The two Yale laboratories under Naftali Kaminski, M.D. and Laura Niklason, M.D., Ph.D., published their study in Science Advances on December 4.
The researchers used single-cell technology to analyze the critical cell interactions and found similar interactions in four animal species; rat, pig, mouse, and human. The study revealed cell interactions behind various cellular functions like cell signaling, cell regulation, and disease monitoring and provided vital information about mechanisms behind lung development and lung diseases.
Micha Sam Brickman Raredon, the first author of the study and the M.D./Ph.D. candidate in Niklason’s lab, said the researchers were able to measure all the cell types from any organ or tissue from a single snapshot.
Five years ago, “we didn’t have the resolution to look at individual cells and how they behave,” said Kaminski, the Boehringer-Ingelheim Professor of Internal Medicine and professor of pharmacology. “It’s like we have moved the resolution on cell analysis from looking at the night sky with
the naked eye to a child’s telescope to an observatory and, now, the Hubble telescope.”There are nearly 40 different types of cells in the lung and hundreds of thousands of cells, each with tens of thousands of genes. It’s challenging to generate a blueprint of cellular interactions that show which cell mechanisms are related to normal functioning as the cell contents can change quickly in response to different conditions.

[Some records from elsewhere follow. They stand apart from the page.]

Lemma rle_decompress_loop_spec runs fuel pre post n dst dptr em skip :
  Forall rle_run_ok runs → length runs < fuel → em ≤ n → (0 ≤ skip)%Z →
  (Z.to_nat skip + (n - em)) * 8 ≤ length (rle_expand runs) →
  (dptr + (n - em)) * 8 ≤ length dst →
  rle_decompress_loop fuel (pre ++ rle_encode runs ++ post) n (length pre) dst dptr em skip =
  Ok (splice dst (dptr * 8)
        (slice (rle_expand runs) (Z.to_nat skip * 8) ((Z.to_nat skip + (n - em)) * 8))).
Proof.
  intros Hruns. revert fuel pre dst dptr em skip.
  induction Hruns as [|[v c] runs Hrun Hruns IH]; intros fuel pre dst dptr em skip
    Hfuel Hem Hskip Hexp Hdst; destruct fuel as [|fuel]; cbn [rle_decompress_loop]; simpl in Hfuel; try lia.
  - simpl in Hexp. rewrite decide_False by lia. rewrite slice_nil by lia. by rewrite splice_nil.
  - destruct (decide (em = n)) as [->|Hne].
    { rewrite decide_False by lia. rewrite slice_nil by lia. by rewrite splice_nil. }
    pose proof Hrun as (_ & Hvlen & Hc). simpl in Hvlen, Hc.
    rewrite rle_encode_cons, <- !app_assoc.
    destruct (rle_read_run pre v c (rle_encode runs ++ post) Hrun) as (E1 & E2 & E3).
    rewrite decide_True.
    2: { rewrite !length_app, length_to_le. lia. }
    rewrite E1. cbn [outcome_bind]. rewrite E2. cbn [outcome_bind]. rewrite E3.
    rewrite rle_expand_cons in Hexp |- *.
    assert (Hrep : length (repeat_chunk (Z.to_nat c) v) = Z.to_nat c * 8)
      by by rewrite length_repeat_chunk, Hvlen.
    rewrite length_app, Hrep in Hexp.
    replace (pre ++ v ++ to_le 4 c ++ rle_encode runs ++ post)
      with ((pre ++ v ++ to_le 4 c) ++ rle_encode runs ++ post) by by rewrite <- !app_assoc.
    replace (length pre + (8 + 4)) with (length (pre ++ v ++ to_le 4 c))
      by (rewrite !length_app, length_to_le; lia).
    case_decide as Hsk.
    + rewrite IH by lia. rewrite slice_app_r by lia. rewrite Hrep. do 3 f_equal; lia.
    + set (te := Z.to_nat (Z.min (c - skip) (Z.of_nat (n - em)))).
      rewrite (for_range_write_chunks (λ _, v) (repeat_chunk (Z.to_nat c) v) dst te
                 (Z.to_nat skip) dptr 8); [|done| |lia..].
      2: { intros i Hi. pose proof (repeat_chunk_slice v (Z.to_nat c) (Z.to_nat skip + i)) as Hr.
           rewrite Hvlen in Hr. symmetry. apply Hr. lia. }
      cbn [outcome_bind].
      assert (Hs1 : length (slice (repeat_chunk (Z.to_nat c) v) (Z.to_nat skip * 8)
                      ((Z.to_nat skip + te) * 8)) = te * 8) by (rewrite length_slice; lia).
      rewrite IH; [|lia..|rewrite length_splice; lia].
      f_equal. replace ((dptr + te) * 8) with (dptr * 8 + te * 8) by lia.
      rewrite <- Hs1 at 1. rewrite splice_splice_adjacent.
      2: { rewrite Hs1. rewrite length_slice; lia. }
      f_equal. change (Z.to_nat 0) with 0. rewrite Nat.mul_0_l, Nat.add_0_l.
      destruct (decide (Z.to_nat c ≤ Z.to_nat skip + (n - em))).
      * rewrite slice_app_split by lia. rewrite Hrep. f_equal; f_equal; lia.
      * rewrite slice_app_l by lia. rewrite (slice_nil (rle_expand runs)) by lia.
        rewrite app_nil_r. f_equal. lia.
Qed.

Lemma rle_expand_length_ge runs :
  Forall rle_run_ok runs → 8 * length runs ≤ length (rle_expand runs).
Proof.
  induction 1 as [|[v c] runs (_ & Hv & Hc) _ IH]; [done|].
  rewrite rle_expand_cons, length_app, length_repeat_chunk. simpl in *. rewrite Hv. nia.
Qed.

Lemma rle_decompress_done fuel src n ptr dst dptr skip :
  rle_decompress_loop fuel src n ptr dst dptr n skip = Ok dst.
Proof. destruct fuel; simpl; [done|]. rewrite decide_False; [done|lia]. Qed.

(** Reading back from any page that starts with an encoded list of runs. *)
Lemma rle_decompress_spec runs page off cnt out dof meta c :
  Forall rle_run_ok runs → length (rle_encode runs) ≤ length page →
  take (length (rle_encode runs)) page = rle_encode runs →
  (off + cnt) * 8 ≤ length (rle_expand runs) → (dof + cnt) * 8 ≤ length out →
  rle_decompress c page off out dof cnt meta =
  Ok (splice out (dof * 8) (slice (rle_expand runs) (off * 8) ((off + cnt) * 8))).
Proof.
  intros Hruns Hlen Htake Hoff Hout. unfold rle_decompress.
  destruct (decide (cnt = 0)) as [->|Hcnt].
  { rewrite rle_decompress_done. rewrite slice_nil by lia. by rewrite splice_nil. }
  assert (Hpage : page = [] ++ rle_encode runs ++ drop (length (rle_encode runs)) page).
  { rewrite <- Htake at 1. simpl. by rewrite take_drop. }
  rewrite Hpage at 2.
  pose proof (rle_decompress_loop_spec runs (length page) []
    (drop (length (rle_encode runs)) page) cnt out dof 0 (Z.of_nat off) Hruns) as H.
  rewrite Nat2Z.id, Nat.sub_0_r in H. apply H; [|lia..].
  rewrite rle_encode_length in Hlen by done.
  assert (length runs ≠ 0); [|lia].
  intros E. apply nil_length_inv in E. subst. simpl in Hoff. lia.
Qed.

Lemma rle_compress_spec src n dst meta c :
  bytes_ok src →
  ∃ runs dst' k,
    rle_compress c src n dst meta = Ok (dst', (length (rle_encode runs), k)) ∧
    Forall rle_run_ok runs ∧ length dst' = length dst ∧
    length (rle_encode runs) ≤ length dst ∧
    take (length (rle_encode runs)) dst' = rle_encode runs ∧
    (bytes_ok dst → bytes_ok dst') ∧ k ≤ n ∧
    slice src 0 (k * 8) = rle_expand runs ∧
    rle_stopped src n k (length (rle_encode runs)) (length dst).
Proof.
  intros Hsrc.
  destruct (rle_compress_loop_spec n src n 0 0 dst Hsrc ltac:(lia) ltac:(lia) ltac:(lia)) as
    (runs & dst' & k & E & H1 & H2 & H3 & H4 & H5 & H6 & H7 & H8).
  exists runs, dst', k. rewrite Nat.add_0_l, ?take_0 in *.
  split_and!; try done; lia.
Qed.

But the Yale researchers were able to create a blueprint through the network approach.
Nikalson was working on a project to develop regenerative lung tissue. For that, they required insights about how cells interact in lung tissue.
Raredon referred to the process of regenerating lungs from one’s own body issue to “the Holy Grail.” Last stage lung diseases have high mortality and morbidity. The only possible way to fight the disease is a lung transplant, which is often rejected by the body’s immune system. Extensive drugs are used to suppress the immune system, but they have their own side effects.
Nikalson and his team are developing various stages of regeneration inside custom-designed glass jars. They had been growing lung tissues in glass jars providing necessary chemical and mechanical stimuli to grow them to organs.
They could now compare their engineered lung constructs to this blueprint, which shows specific signals present in all species that they want to reconstitute. The cellular blueprint for lungs will also help to find the potential therapeutic targets for diseases like idiopathic pulmonary fibrosis.
Now the scientists will be able to bioengineer new organs with the help of information on how cells communicate in the lungs and how it is conserved across species.
Kaminski and his team were looking at the basic principles behind the development of an organ, and the findings could assist in the bioengineering of new organs.